▶ ACTIVITY
Output only the stretch of the listing that starts at the line containing "rtc step initial_world" and ends at the line containing "intros H0 Hc", reproduced exactly with both ends.
DATA SECTION START
(** C3: a running merge is never stuck: from any state it can reach, whatever
  happened before, some sequence of steps of the run alone merges all the
  blocks, and every step of the run gets closer to the end. *)
Theorem merge_terminates w r :
  (∀ b, b ∈ bat0 → is_Some (blocks0 !! b)) → (0 < concurrency)%nat →
  rtc step initial_world w → w_run w = Some r →
  (∃ es w', Forall run_event es ∧ exec_all es w = Some w' ∧ w_run w' = None ∧
    (ms_step <$> w_file w') = Some CleanupVhds) ∧
  (∀ e w' r', run_event e → exec e w = Some w' → w_run w' = Some r' → (weight r' < weight r)%nat).
Proof.
  intros H0 Hc Hr Hrun. pose proof (reachable_ok w Hr) as Hok. split.
  { eapply run_finishes; eauto. by apply reachable_live. }
  pose proof (wo_run _ Hok r Hrun) as Hro.
  intros e w' r' He Hx Hr'. destruct e as [| | |b|b| | |]; try done; cbn in Hx; rewrite Hrun in Hx;
    cbn in Hx.
  - destruct (start r) eqn:E; [|done]. injection Hx as <-. injection Hr' as <-.
    eapply weight_start; [|done]. intros x Hin. apply eq_None_not_Some. intros Hin'.
    pose proof (ro_order _ _ Hro x x Hin' Hin). lia.
  - destruct (advance b (w_storage w) r) as [[? ?]|] eqn:E; [|done]. injection Hx as <-.
    injection Hr' as <-. by eapply weight_advance.
  - destruct (finish b r) eqn:E; [|done]. injection Hx as <-. injection Hr' as <-.
    by eapply weight_finish.
  - unfold complete in Hx. destruct (_ && _); [|done]. by injection Hx as <-.
Qed.

(** A merge that is not interrupted leaves in the table of the parent all the
  blocks of the child, in every mode; and when blocks are copied one at a time
  its [mergedDataSize] is the size of the blocks that the parent did not have. *)
Theorem uninterrupted_merge es w st :
  harmless → Forall lives es → exec_all es initial_world = Some w →
  w_file w = Some st → ms_step st = CleanupVhds →
  st_bat (w_storage w) = childBat ∪ bat0 ∧
  (m ≠ DirMove → concurrency = 1%nat →
    mergedDataSize st = fullBlockSize * (Z.of_nat (size (childBat ∪ bat0)) - Z.of_nat (size bat0))).
Proof.
  intros Hh Hes Hx Hst Hstep.
  assert (uninterrupted w) as [(_ & Hn & _)|[(r & _ & Hr & _)|(_ & st' & Hst' & _ & Hb & Hd)]].
  { eapply exec_all_uninterrupted; [done|done|apply initial_world_ok; clear; set_solver| |done].
    left. split_and!; done. }
  - congruence.
  - rewrite Hst in Hr. cbn in Hr. congruence.
  - rewrite Hst in Hst'. injection Hst' as <-. split; [done|]. intros. by apply Hd.
Qed.
End merger.

(** ** Examples and witnesses *)

Section examples.

(** The parent has the blocks 0 and 1, the child 0, 2 and 3; a block takes 10
  bytes. *)
Definition ex_blocks : gmap Z (list Z) := {[ 0 := [1]; 1 := [2] ]}.
Definition ex_bat : gset Z := {[ 0; 1 ]}.
Definition ex_child : gmap Z (list Z) := {[ 0 := [5]; 2 := [6]; 3 := [7] ]}.
Definition ex_child_bat : gset Z := {[ 0; 2; 3 ]}.
Definition ex_world : world := initial_world ex_blocks ex_bat ex_child false.

(** The growth of a table that harms nothing, and one that leaves an address in the
  entry 3 of the file, which is that of the block 1. *)
Definition no_harm : Growth := mkGrowth ∅ ∅ (λ _, ∅) (λ _ block, block).
Definition stray_entry : Growth := mkGrowth ∅ {[ 3 ]} (λ b, if decide (b = 3) then {[ 1 ]} else ∅) (λ _ _, [0]).

Definition ex_run_with (g : Growth) (m : mode) (concurrency : nat) (es : list event) : option world :=
  exec_all m concurrency g 4 ex_child_bat 10 (λ _, 10) es ex_world.
Definition ex_run := ex_run_with no_harm.

Lemma ex_harmless m : harmless m no_harm false.
Proof. by intros _ _. Qed.

Lemma ex_child_ok b : b ∈ ex_child_bat ↔ is_Some (ex_child !! b).
Proof.
  rewrite <- elem_of_dom. assert (dom ex_child = ex_child_bat) as -> by (vm_compute; reflexivity).
  done.
Qed.
Lemma ex_range b : b ∈ ex_child_bat → 0 ≤ b < 4.
Proof. unfold ex_child_bat. set_solver by lia. Qed.

(** The events of the merge of one block, alone. *)
Definition merge_one (b : Z) : list event := [EStart; EAdvance b; EFinish b].

(** A merge with a crash after block 0 and a state written in the middle. *)
Definition ex_events : list event :=
  [ELaunch; EStart; EAdvance 0; EFinish 0; EStart; EPersist; ECrash; ELaunch] ++
  merge_one 0 ++ merge_one 2 ++ merge_one 3 ++ [EComplete].

(** A merge that is not interrupted writes the whole table at its end; one that is reads
  the stray entry when it resumes, and overwrites the block 1 with the block 3. *)
Lemma growth_harms :
  (λ w, st_blocks (w_storage w) !! 1) <$>
    ex_run_with stray_entry FileCopy 1 ([ELaunch] ++ merge_one 0 ++ merge_one 2 ++ merge_one 3 ++ [EComplete]) = Some (Some [2]) ∧
  (λ w, st_blocks (w_storage w) !! 1) <$>
    ex_run_with stray_entry FileCopy 1 ([ELaunch; ECrash; ELaunch] ++ merge_one 0 ++ merge_one 2 ++ merge_one 3 ++ [EComplete]) = Some (Some [0]).
Proof. split; vm_compute; reflexivity. Qed.

(** Blocks that a merge interrupted once had copied in the directory of the
  parent are missing from its table when the merge, resumed after them, is
  complete: the child is then deleted. *)
Lemma dir_copy_crash_loses_blocks :
  ∃ w, ex_run DirCopy 1 ([ELaunch] ++ merge_one 0 ++ merge_one 2 ++ [EStart; EAdvance 3; EFinish 3;
      EPersist; ECrash; ELaunch] ++ merge_one 3 ++ [EComplete]) = Some w ∧
    st_blocks (w_storage w) !! 2 = Some [6] ∧ 2 ∉ st_bat (w_storage w).
Proof.
  eexists. split; [vm_compute; reflexivity|]. split; [vm_compute; reflexivity|].
  apply (bool_decide_unpack _). vm_compute. exact I.
Qed.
DATA SECTION END
▶ YOUR RESPONSE
  rtc step initial_world w → w_run w = Some r →
  (∃ es w', Forall run_event es ∧ exec_all es w = Some w' ∧ w_run w' = None ∧
    (ms_step <$> w_file w') = Some CleanupVhds) ∧
  (∀ e w' r', run_event e → exec e w = Some w' → w_run w' = Some r' → (weight r' < weight r)%nat).
Proof.
  intros H0 Hc Hr Hrun. pose proof (reachable_ok w Hr) as Hok. split.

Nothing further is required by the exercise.